=== Work item ===
Go to the line containing "if u64 (g_max_iterations" in the records below and print it and every following line exactly, on through the line containing "(** What the loop", then stop.

Data excerpts
• • • •

Lemma words_take n l k : (4 * n <= k)%nat -> Fips.words n (take k l) = Fips.words n l.
Proof.
  revert l k. induction n as [|n IH]; intros l k Hk; [done|]. cbn [Fips.words].
  rewrite take_take, Nat.min_l by lia. f_equal.
  rewrite skipn_firstn_comm. apply IH. lia.
Qed.

Lemma h256_words : length Cruncher.h256 = 8%nat /\ Forall is_word Cruncher.h256.
Proof. split; [done|]. forall_intro ltac:(unfold is_word; lia). Qed.

Lemma length_block_words : length length_block = 16%nat /\ Forall is_word length_block.
Proof.
  split; [done|]. apply Forall_app; split; [by apply Forall_replicate|]. forall_intro ltac:(unfold is_word; lia).
Qed.

(** What the kernel computes for one nonce: the state words of the candidate's SHA-256. *)
Lemma kernel_state_words H r expired nonce m :
  env_ok H -> length r = 32%nat -> bytes r -> is_word expired ->
  m_pseed m = map (fun i => enc_word (as_slice H) (76 + 4 * i)) (seq 0 3) ->
  kernel_state m (prepare_thread expired (as_slice H) r) nonce
  = Fips.hash_words (as_slice (candidate H (advance r nonce) expired)).
Proof.
  intros H_ok Hr Hb He Hps. rewrite (prepare_thread_words _ _ _ nonce) by done.
  unfold kernel_state. rewrite Hps, prepare_pseed by done.
  pose proof H_ok as (_ & _ & [_ _ _ _ [Hp Hpb] _]).
  rewrite kernel_block_words by done. rewrite <- candidate_tail with (e := expired) by done.
  cbn [t_state]. set (c := candidate H (advance r nonce) expired).
  assert (env_ok c) as Hc by by apply candidate_ok.
  pose proof (as_slice_length c Hc) as Hl. pose proof (as_slice_bytes c Hc) as Hcb.
  rewrite hash_words_123 by done.
  destruct (words_word 16 (take 64 (as_slice c))) as [L1 F1]; [rewrite length_take; lia|by apply Forall_take|].
  rewrite words_take in L1, F1 by lia.
  destruct (words_word 16 (drop 64 (as_slice c) ++ [128; 0; 0; 0; 0])) as [L2 F2].
  { rewrite length_app, length_drop, Hl. done. }
  { apply Forall_app; split; [by apply Forall_drop|]. forall_intro ltac:(done). }
  destruct h256_words as [L0 F0].
  generalize dependent (Fips.words 16 (as_slice c)). intros b1 L1 F1.
  generalize dependent (Fips.words 16 (drop 64 (as_slice c) ++ [128; 0; 0; 0; 0])). intros b2 L2 F2.
  destruct (sha256_transform_words b1 Cruncher.h256) as (E1 & L3 & F3); [assumption..|]. rewrite <- E1.
  generalize dependent (Cruncher.sha256_transform b1 Cruncher.h256). intros s1 _ L3 F3.
  destruct (sha256_transform_words b2 s1) as (E2 & L4 & F4); [assumption..|]. rewrite <- E2.
  generalize dependent (Cruncher.sha256_transform b2 s1). intros s2 _ L4 F4.
  destruct (sha256_transform_words length_block s2) as (E3 & _); [apply length_block_words..|assumption|assumption|exact E3].
Qed.
(* ===== verification/GpuHost.v ===== *)
(** * The OpenCL host loop: [SHA256::run] ([crypto/util/opencl/sha256.cpp])

    The loop that launches the kernel over successive ranges of nonces, checks what a
    launch reports with [build_mine_result] and keeps the counters.  A launch is the
    relation [Kernel.scan_hash]; the loop takes the result of its [k]-th launch from a
    function, about which the theorems assume that relation. *)
From S2P Require Import Prelude Sha256 MineData Kernel.

(** The options the loop reads; [g_token k] and [g_now k] are what it sees after launch [k]. *)
Record GpuOptions := mkGpuOptions {
  g_complexity : list Z;
  g_max_iterations : Z;
  g_expire_at : option Z;
  g_hashes_computed : option Z;
  g_instant_hashes_computed : option Z;
  g_token : nat -> bool;
  g_now : nat -> Z;
  g_factor : Z;
  g_expire_base : Z;
  g_gpu_threads : Z;
}.

(** [td::uint64 throughput]: the comparison converts [max_iterations] to unsigned. *)
Definition throughput (o : GpuOptions) : Z :=
  let t := u64 (2 ^ 19 * g_factor o) in
  if u64 (g_max_iterations o) <? t then u64 (g_max_iterations o) else t.

Definition add_counter (c : option Z) (n : Z) : option Z := option_map (fun x => u64 (x + n)) c.

Record host_state := mkHost { h_i : Z; h_counter : option Z; h_instant : option Z }.

Inductive host_outcome :=
| HostReturned (solution : option (list Z)) (s : host_state)
| HostOutOfFuel.

Section Host.
Context {L : Sha256Lib} (o : GpuOptions) (H : HDataEnv) (rdata : list Z).
Context (launch_hash : nat -> Z -> HashResult).

(** What the loop does with the result of a launch: the counters and the checked solution. *)
Definition take_result (hr : HashResult) (s : host_state) : option (list Z) * host_state :=
  if is_find hr then
    let n := u64 (hr_nonce hr * hr_vcpu hr) in
    (build_mine_result H (g_complexity o) rdata (hr_nonce hr) (hr_vcpu hr) (g_expire_base o),
     mkHost (h_i s) (add_counter (h_counter s) n) (option_map (fun _ => n) (h_instant s)))
  else (None, s).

• • • •

=== Answer ===
  if u64 (g_max_iterations o) <? t then u64 (g_max_iterations o) else t.

Definition add_counter (c : option Z) (n : Z) : option Z := option_map (fun x => u64 (x + n)) c.

Record host_state := mkHost { h_i : Z; h_counter : option Z; h_instant : option Z }.

Inductive host_outcome :=
| HostReturned (solution : option (list Z)) (s : host_state)
| HostOutOfFuel.

Section Host.
Context {L : Sha256Lib} (o : GpuOptions) (H : HDataEnv) (rdata : list Z).
Context (launch_hash : nat -> Z -> HashResult).

(** What the loop does with the result of a launch: the counters and the checked solution. *)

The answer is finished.